Using conda or mamba, create an environment with a suitable Python version, then run the same command inside it.

To work from a Git clone (editable install), run tests, build docs, or use Poetry, see INSTALL.md.

State definitions

States are minimally defined by a name and should be added to a csv file. Macrostate classes can be added as additional columns with the name of the class being the column header.

name,n_protons,n_sodium
1,0,0
2,0,1
3,1,0
4,1,1

Graph definition

States are not enough to define the graph, you'll need edges. These edges are the free energy differences between states and are characterized by a specific type of process.

Multibind allows for three process type, which are specified under the ligand column:

  • "H+": proton binding which takes as its free energy value, the pKa.
  • general ligand: binding of a general ligand. The standard state free energy in kT. By defining the concentration to build the cycle, this free energy becomes concentration dependent.
  • "helm": undefined process which takes a free energy directly in kT.

In defining the edges, always treat the free energies as going from state 1 to state 2 for that process. For 'H+', state 1 should be the deprotonated state and state 2 is the protonated state. For a general ligand, state 1 is the unbound state and state 2 is the bound state.
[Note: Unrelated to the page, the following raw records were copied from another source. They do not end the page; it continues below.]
Lemma nftl_update_dl_ram_insert d gs1 h es gs2 lpa pba :
  dl_ok g d (gs1 ++ (h, es) :: gs2) -> in_u32 lpa -> lpa / nr_pgsinblk g = dlb_lba h ->
  dlb_used h < nr_pgsinblk g -> dl_pgcnt d < DL_MAX_PAGES ->
  exists d', nftl_update_dl_ram g INSERT_OPERATION (arr_len gs1) lpa pba d = Done 0 d' /\
    dl_ok g d' (gs1 ++ group_write h es lpa :: gs2).
Proof.
  intros Hok Hl Hlba Hu Hpc. pose proof (dk_rep _ _ _ Hok) as Hrep.
  pose proof (dk_geo _ _ _ Hok) as Hgeo. unfold MAX_PAGES_IN_BLOCK in Hgeo.
  pose proof (dl_ok_group _ _ _ _ _ Hok) as Hge. pose proof (go_valid _ _ Hge) as Hv. cbn in Hv.
  pose proof (go_used _ _ Hge) as Hub. cbn in Hub. pose proof (arr_len_nonneg es).
  assert (Hu8 : u8 (dlb_used h + 1) = dlb_used h + 1) by (apply u8_id; unfold in_u8; lia).
  assert (Hgw : group_ok g (group_write h es lpa)) by (apply group_write_ok; (done || lia)).
  unfold nftl_update_dl_ram. change (INSERT_OPERATION =? APPEND_OPERATION) with false.
  change (INSERT_OPERATION =? INSERT_OPERATION) with true. unfold dl_insert.
  unfold bind at 1, gets, id.
  rewrite (log_rep_offset _ _ _ _ _ _ _ u16 (2 ^ 16) Hrep) by
    (try apply u16_id; unfold DL_MAX_PAGES in Hpc; lia).
  cbn [assert_some]. unfold bind at 1, ret at 1, bind at 1.
  rewrite (dl_block_run _ _ _ (log_rep_hdr _ _ _ _ _ _ _ _ _ Hrep)). rewrite Hv.
  unfold group_write in *.
  destruct (ent_split es lpa (dlb_used h)) as [[Hno Hput]|(es1 & e & es2 & -> & Hes1 & He & Hput)];
    rewrite Hput in *.
  - rewrite (log_rep_find_miss _ _ _ _ _ _ _ _ _ _ Hrep Hno).
    cbn [assert_some]. unfold bind at 1, ret at 1. rewrite Z.eqb_refl. cbn [negb].
    set (h' := dlb_set_valid (u8 (arr_len es + 1)) (dlb_set_used (u8 (dlb_used h + 1)) h)).
    destruct (log_rep_insert dlb_valid _ _ _ _ gs1 h h' es (MkDlt (dlb_used h) lpa) gs2 Hrep)
      as (bt' & tt1 & tt2 & H1 & H2 & H3 & H4 & H5 & H6);
      [subst h'; cbn; rewrite u8_id; [lia|unfold in_u8; lia]|by rewrite (dk_tlen _ _ _ Hok)|].
    rewrite H1. cbn [assert_some]. unfold bind at 1, ret at 1, bind at 1, modify at 1.
    assert (Hle : arr_len (ents gs1) + arr_len es <= dl_pgcnt d).
    { rewrite (lr_pgcnt _ _ _ _ _ _ Hrep), ents_app, ents_cons, !arr_len_app.
      pose proof (arr_len_nonneg (ents gs2)). lia. }
    rewrite Z.min_l by done. unfold bind at 1.
    rewrite (run_dl_set_trans (with_dl_transtab tt1 d) _ _ tt2 H2).
    unfold bind at 1.
    rewrite (run_dl_set_block (with_dl_transtab tt2 (with_dl_transtab tt1 d)) _ _ bt' H3). cbn.
    eexists. split; [done|].
    eapply (dl_ok_replace d _ _ _ _ _ _ Hok); cbn; [|done|done|done|done].
    rewrite u16_id by (unfold in_u16, DL_MAX_PAGES in *; pose proof (dl_ok_pgcnt _ _ _ Hok); lia).
    replace (MkDlb _ _ _ _) with h'; [done|]. subst h'. unfold dlb_set_valid, dlb_set_used. cbn.
    rewrite Hu8, arr_len_app. rewrite u8_id by (unfold in_u8; lia). done.
  - rewrite (log_rep_find_hit _ _ _ _ _ _ _ _ _ _ _ _ Hrep Hes1 He).
    cbn [assert_some]. unfold bind at 1, ret at 1.
    assert (Hne : (arr_len (ents gs1) + arr_len es1 =? arr_len (ents gs1) + arr_len (es1 ++ e :: es2)) = false).
    { apply Z.eqb_neq. rewrite arr_len_app, arr_len_cons. pose proof (arr_len_nonneg es2). lia. }
    rewrite Hne. cbn [negb]. unfold bind at 1.
    rewrite (dl_trans_run _ _ e).
    2:{ rewrite (log_rep_ent _ _ _ _ _ _ _ _ _ _ Hrep); [|split; [apply arr_len_nonneg|]].
        - rewrite arr_get_app, Z.ltb_irrefl, Z.sub_diag. done.
        - rewrite arr_len_app, arr_len_cons. pose proof (arr_len_nonneg es2). lia. }
    zbool. rewrite He.
    destruct (log_rep_set_ent dlb_valid _ _ _ _ gs1 h es1 e (MkDlt (dlb_used h) lpa) es2 gs2 Hrep)
      as (tt' & H1 & H2 & H3).
    unfold bind at 1. rewrite (run_dl_set_trans _ _ _ tt' H1).
    destruct (log_rep_set_hdr dlb_valid _ _ _ _ _ _ (dlb_set_used (u8 (dlb_used h + 1)) h) _ _ H3)
      as (bt' & H4 & H5 & H6); [done|].
    unfold bind at 1. rewrite (run_dl_set_block (with_dl_transtab tt' d) _ _ bt' H4).
    eexists. split; [done|].
    eapply (dl_ok_replace d _ _ _ _ _ _ Hok); cbn; [|done|done|done|done].
    replace (MkDlb _ _ _ _) with (dlb_set_used (u8 (dlb_used h + 1)) h); [done|].
    unfold dlb_set_used. rewrite Hu8, Hv. f_equal. by rewrite !arr_len_app, !arr_len_cons.
Qed.
End Update.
Failure to do so will assign the negative of the desired free energy to that edge.

# graph.csv
state1,state2,value,variance,ligand,standard_state
1,2,-10,0.1,Na+,1
2,3,5.697116,0.1,H+,1
4,3,-6,0.1,Na+,1
1,4,7.434294,0.1,H+,1

Example code

The standard Multibind object is used to solve the graph at one point in concentration space.

import multibind as mb

concentrations = {'Na': 0.150}

c = mb.Multibind()
c.read_graph("examples/input/4-state-diamond/graph.csv",comment="#")
c.read_states("examples/input/4-state-diamond/states.csv")
c.concentrations = concentrations
c.build_cycle(pH=7)
c.MLE(svd=True) 
# compute the effective energy difference between two macrostates
# if you are unsure of the values to pass to the function, look
# at either your state file or the contents of c.states
c.effective_energy_difference("N_protons",1,2)

The MultibindScanner can be used to scan across a bunch of concentrations.

import multibind as mb

state_file = 'examples/input/4-state-diamond/states.csv'
graph_file = 'examples/input/4-state-diamond/graph.csv'

scanner = mb.MultibindScanner(state_file, graph_file, comment_char='#')

concentrations = {'H+': [7, 8, 9], 'Na+': [0.200, 0.150, 0.100]}
# This will MLE calculations across 9 points in concentration space
# the results will be in an xarray Dataset that can be accessed with
# scanner.results
scanner.run(concentrations, svd=True)

Citation

When using multibind in published works, please cite the following preprint:

Kenney, Ian Michael, and Oliver Beckstein. Thermodynamically Consistent Determination of Free Energies and Rates in Kinetic Cycle Models. Biophysical Reports 3 (2023), 100120. doi:10.1016/j.bpr.2023.100120.